July 2008

Monthly Archive

making updates easier

Posted by rhelmer on 30 Jul 2008 | Tagged as: automation, mozilla, releng

For a few months now, I’ve been working in my spare time on a way to make configuring and serving updates to Mozilla-based applications easier.

Mozilla updates are MAR files, which are linked to by the Automatic Update Service (aka AUS2). Several tools are involved in the making of updates for production releases, chiefly Patcher, driven by the release automation framework for releases. Nightly updates use a simpler script which automatically determines where builds should be updated to; Patcher needs every update path to be explicitly specified in it’s config file.

Both Patcher and the nightly script call the update-packaging tools to do the work of generating MAR files, which in turn use the “mar” utility (supports tar-like arguments to manipulate MAR files, e.g. “mar -t file.mar”, “mar -x file.mar”, etc.) and the “mbsdiff” utility, which generates binary patches using a modified version of bsdiff.

The update-packaging tools are in need of a makeover too, but that is a story for another day.

Getting back to how updates are served – Patcher’s other job is to generate thousands of text files, which are used to configure AUS. Every possible update path, like this one for 3.0b3, is actually generated dynamically from two text files (partial.txt and complete.txt) which reside in a directory layout that is similar, but in a slightly different order, than the information in that URL (…/product/version/buildid/buildTarget/locale/channel/update.xml). These complete.txt and partial.txt files have gone through two revisions in their file format, in the first variables for the generated XML like updateType, URL to the MAR file, etc. are on a specific line number. In the second (“version=1″), key/value pairs are used.

AUS2 configuration files only reflect the current state of the system; for releases the history is in Patcher config files (Config::General). The release automation scripts automatically update and check this file into CVS, so it’s not too painful to deal with in most situations. There are some outstanding bugs but overall it does what it is supposed to do.

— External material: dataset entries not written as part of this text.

(* ===== verification/DpProps.v ===== *)
(** * DisplayPort MST sideband messages: the properties

    The theorems about [drm_dp_mst_topology.c]'s message layer, with a
    concrete instance of the constants for their witnesses. *)

From S2P Require Import Prelude DpSideband DpCrc DpSidebandSpec DpMst DpMstSpec DpMstInv DpReply.

(** ** An instance of the constants (the values of the DisplayPort standard) *)
Module Sample.

#[export] Instance dp : dp_h :=
  {| DP_LINK_ADDRESS := 0x01; DP_CONNECTION_STATUS_NOTIFY := 0x02;
     DP_ENUM_PATH_RESOURCES := 0x10; DP_ALLOCATE_PAYLOAD := 0x11;
     DP_QUERY_PAYLOAD := 0x12; DP_RESOURCE_STATUS_NOTIFY := 0x13;
     DP_REMOTE_DPCD_READ := 0x20; DP_REMOTE_DPCD_WRITE := 0x21;
     DP_REMOTE_I2C_READ := 0x22; DP_REMOTE_I2C_WRITE := 0x23;
     rx_chunk_size := 48; rx_msg_size := 256 |}.

#[export] Instance dp_ok : dp_h_ok.
Proof.
  split.
  - apply (bool_decide_unpack _). vm_compute. exact I.
  - unfold dp_request_ids, dp. repeat constructor; cbn; lia.
  - cbn. lia.
  - cbn. lia.
Defined.

#[export] Instance mst : mst_h :=
  {| DRM_DP_SIDEBAND_TX_QUEUED := 0; DRM_DP_SIDEBAND_TX_START_SEND := 1;
     DRM_DP_SIDEBAND_TX_SENT := 2; DRM_DP_SIDEBAND_TX_RX := 3;
     DRM_DP_SIDEBAND_TX_TIMEOUT := 4;
     DP_SIDEBAND_MSG_UP_REP_BASE := 0x1200; DP_SIDEBAND_MSG_DOWN_REQ_BASE := 0x1000;
     DP_SIDEBAND_MSG_UP_REQ_BASE := 0x1600; DP_SIDEBAND_MSG_DOWN_REP_BASE := 0x1400 |}.

#[export] Instance mst_ok : mst_h_ok.
Proof.
  split; [|done]. apply (bool_decide_unpack _). vm_compute. exact I.
Defined.

(** A header to a branch three hops away. *)
Definition hdr : drm_dp_sideband_msg_hdr :=
  {| hdr_lct := 3; hdr_lcr := 2; hdr_rad := [0x12]; hdr_broadcast := false;
     hdr_path_msg := true; hdr_msg_len := 5; hdr_somt := true; hdr_eomt := false;
     hdr_seqno := true |}.

Lemma hdr_wf : wf_hdr hdr.
Proof. split; cbn; try lia; [done|]. repeat constructor; cbn; unfold is_u8; lia. Defined.

End Sample.
Import Sample.

(** ** The CRCs *)

(** The bit loops of [drm_dp_msg_header_crc4] and [drm_dp_msg_data_crc4]
    compute the remainder of the message, followed by four (eight) zero bits,
    divided over GF(2) by x^4+x+1 (x^8+x^7+x^6+x^4+x^2+1); the second keeps
    its remainder in 16 bits without clearing the high byte. *)
Theorem dp_crc_is_division data nibbles bytes :
  0 <= nibbles <= 512 -> 0 <= bytes <= 255 ->
  drm_dp_msg_header_crc4 data nibbles = header_crc_spec data nibbles /\
  drm_dp_msg_data_crc4 data bytes = data_crc_spec data bytes.
Proof.
  intros. rewrite header_crc4_spec, data_crc4_spec by lia. by split.
Qed.

Lemma dp_crc_is_division_witness :
  drm_dp_msg_header_crc4 [0x10; 0x02; 0xc0] 5 = 11 /\
  drm_dp_msg_data_crc4 [0x01] 1 = 0xd5.
Proof.
  destruct (dp_crc_is_division [0x10; 0x02; 0xc0] 5 1 ltac:(lia) ltac:(lia)) as [-> _].
  destruct (dp_crc_is_division [0x01] 0 1 ltac:(lia) ltac:(lia)) as [_ ->].
  split; vm_compute; reflexivity.
Defined.

(** The bits of a buffer in three pieces. *)
Lemma bits_from_app data j a b :
  bits_from data j (a + b) = bits_from data j a ++ bits_from data (j + Z.of_nat a) b.
Proof.
  revert j. induction a as [|a IH]; intros j; cbn [bits_from Nat.add app].
  - f_equal. lia.
  - f_equal. rewrite IH. do 2 f_equal. lia.
Qed.

Lemma length_bits_from data j n : length (bits_from data j n) = n.
Proof. revert j. induction n as [|n IH]; intros j; cbn; [done|by rewrite IH]. Qed.

Lemma bits_from_ne d d' j n i :
  j <= i < j + Z.of_nat n -> bit_at d i <> bit_at d' i ->
  bits_from d j n <> bits_from d' j n.
Proof.
  revert j. induction n as [|n IH]; intros j Hi Hne Heq; [lia|].
  cbn [bits_from] in Heq. simplify_eq. destruct (decide (i = j)) as [-> |]; [done|].
  eapply (IH (j + 1)); [lia|done|done].
Qed.

(** Bit strings of two buffers that agree outside a window. *)
Lemma burst_crc_ne w poly data data' n j :
  0 < w -> 2 ^ w <= poly < 2 ^ (w + 1) -> Z.testbit poly 0 = true ->
  0 <= j -> j + w <= Z.of_nat n ->
  (forall i, 0 <= i < Z.of_nat n -> ~ (j <= i < j + w) -> bit_at data i = bit_at data' i) ->
  (exists i, j <= i < j + w /\ bit_at data i <> bit_at data' i) ->
  crc_spec w poly (bits_from data 0 n) <> crc_spec w poly (bits_from data' 0 n).
Proof.
  intros Hw Hp Ho Hj Hn Heq (i & Hi & Hne).
  set (a := Z.to_nat j). set (b := Z.to_nat w). set (c := (n - a - b)%nat).
  replace n with (a + (b + c))%nat by lia. rewrite !bits_from_app.
  rewrite (bits_from_ext data data' 0 a) by (intros; apply Heq; lia).
  rewrite (bits_from_ext data data' (0 + Z.of_nat a + Z.of_nat b) c)
    by (intros; apply Heq; lia).
  apply crc_spec_burst; try done.
  - by rewrite !length_bits_from.
  - rewrite length_bits_from. lia.
  - apply (bits_from_ne _ _ _ _ i); [lia|done].
Qed.

(** Error detection: two buffers that agree except inside a window of
    eight (for the header: four) bits have different CRCs, so a burst of
    damaged bits no longer than the CRC never goes unnoticed by it. *)
Theorem dp_crc_detects_bursts data data' bytes nibbles j k :
  0 <= bytes <= 255 -> 0 <= nibbles <= 512 ->
  0 <= j -> j + 8 <= bytes * 8 -> 0 <= k -> k + 4 <= nibbles * 4 ->
  ((forall i, 0 <= i < bytes * 8 -> ~ (j <= i < j + 8) -> bit_at data i = bit_at data' i) ->
   (exists i, j <= i < j + 8 /\ bit_at data i <> bit_at data' i) ->
   drm_dp_msg_data_crc4 data bytes <> drm_dp_msg_data_crc4 data' bytes) /\
  ((forall i, 0 <= i < nibbles * 4 -> ~ (k <= i < k + 4) -> bit_at data i = bit_at data' i) ->
   (exists i, k <= i < k + 4 /\ bit_at data i <> bit_at data' i) ->
   drm_dp_msg_header_crc4 data nibbles <> drm_dp_msg_header_crc4 data' nibbles).
Proof.
  intros Hb Hn Hj Hjb Hk Hkn. split; intros Heq Hne.
  - rewrite !data_crc4_spec by lia.
    apply (burst_crc_ne 8 0x1d5 _ _ _ j); try lia; [done| |done].
    intros i Hi. apply Heq. lia.
  - rewrite !header_crc4_spec by lia.
    apply (burst_crc_ne 4 0x13 _ _ _ k); try lia; [done| |done].
    intros i Hi. apply Heq. lia.
Qed.

Lemma dp_crc_detects_bursts_witness :
  drm_dp_msg_data_crc4 [1; 2; 3] 3 <> drm_dp_msg_data_crc4 [1; 2; 0] 3.
Proof.
  apply (dp_crc_detects_bursts [1; 2; 3] [1; 2; 0] 3 2 16 0); try lia.
  - intros i Hi Hn. assert (i / 8 = 0 \/ i / 8 = 1) as [E|E].
    { destruct (Z_lt_le_dec i 8); [left|right]; symmetry;
        [apply (Z.div_unique_pos _ _ _ i)|apply (Z.div_unique_pos _ _ _ (i - 8))]; lia. }
    all: unfold bit_at; by rewrite E.
  - exists 22. split; [lia|]. vm_compute. discriminate.
Defined.

(** ** Messages *)

(** A header that [drm_dp_encode_sideband_msg_hdr] wrote, followed by
    anything, is read back by [drm_dp_decode_sideband_msg_hdr] unchanged, with
    the number of bytes it takes, as soon as the buffer is that long. *)
Theorem dp_hdr_roundtrip h rest buflen :
  wf_hdr h -> Z.of_nat (length (drm_dp_encode_sideband_msg_hdr h)) <= buflen ->
  drm_dp_decode_sideband_msg_hdr (drm_dp_encode_sideband_msg_hdr h ++ rest) buflen =
  Some (h, Z.of_nat (length (drm_dp_encode_sideband_msg_hdr h))).
Proof.
  intros Hw. rewrite encode_hdr_layout, length_hdr_layout by done. by apply decode_layout.
Qed.

Lemma dp_hdr_roundtrip_witness :
  drm_dp_decode_sideband_msg_hdr (drm_dp_encode_sideband_msg_hdr hdr ++ [7]) 16 = Some (hdr, 4).
Proof.
  apply (dp_hdr_roundtrip hdr [7] 16); [apply hdr_wf|]. vm_compute. discriminate.
Defined.

(** C19: end to end, a message of 1 to 255 bytes that
    [process_single_tx_qlock]'s chunking splits and whose chunks
    [drm_dp_get_one_sb_msg] reads block by block from the 48-byte mailbox is
    reassembled exactly: the receiver holds the message, has seen its start
    and its end, and knows its sequence number; no copy leaves a buffer. *)
Theorem dp_message_transfer `{dp_h_ok} {Hmh : mst_h} max h t :
  wf_hdr h -> 10 <= max -> tx_cur_offset t = 0 ->
  tx_cur_len t = Z.of_nat (length (tx_msg t)) -> 1 <= tx_cur_len t <= 255 ->
  exists rx, transfer (length (tx_msg t)) max h t zero_rx = Done rx /\
    rx_holds rx (tx_msg t) /\ rx_have_somt rx = true /\ rx_have_eomt rx = true /\
    hdr_seqno (rx_initial_hdr rx) = hdr_seqno h.
Proof.
  intros Hw Hmax Ho Hl Hlen.
  destruct (transfer_spec (length (tx_msg t)) max h t zero_rx)
    as (rx & ? & ? & ? & ? & Hs); try done; try lia.
  { rewrite Ho. apply zero_rx_holds. }
  { by rewrite Ho. }
  exists rx. repeat (split; [done|]). apply Hs. by left.
Qed.

Lemma dp_message_transfer_witness :
  exists rx, transfer 100 16 hdr (new_tx 0 0 (replicate 100 7, true)) zero_rx = Done rx /\
    rx_holds rx (replicate 100 7) /\ rx_have_somt rx = true /\ rx_have_eomt rx = true /\
    hdr_seqno (rx_initial_hdr rx) = true.
Proof.
  apply (dp_message_transfer 16 hdr (new_tx 0 0 (replicate 100 7, true)));
    [apply hdr_wf|lia|done|done|vm_compute; split; discriminate].
Defined.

However, it took me a very long time to get a handle on the above, and I think the separation between Patcher and the AUS server is not very useful. In fact, the method of explicit updates for all is downright unhelpful; every single release (e.g. 2.0.0.15), the following happens:

  1. partial updates are generated from 2.0.0.14->2.0.0.15
  2. every previous release (2.0.0.[1,2,3,4,...]) is pointed to the same 2.0.0.15 update

That means generating and publishing two text files for each (release * platform * locale) combination, which all contain exactly the same data. Also I think that taking a hint from the way the nightly system works would be useful here; 2.x should automatically point to the latest *unless* explicitly overridden, it should not require explicit configuration to do the norm. Finally, the nightly and production system should not be so different; every nightly update is a lost opportunity to test pre-releases of the production system, and having forked systems is bad for bugfixing and feature porting (note that there are no nightly updates for locales other than en-US, for example).

So, I’ve been thinking for a long time about how to make tools that are easier to use, understand and extend. One idea is to have the AUS server configuration be a database, not a giant tree of text files, and have the data in one place (not stored in a config file which is expanded to a giant tree of text files by a separate app). Another is to provide a simple API, and a few command line tools which use this API to modify update data and export it.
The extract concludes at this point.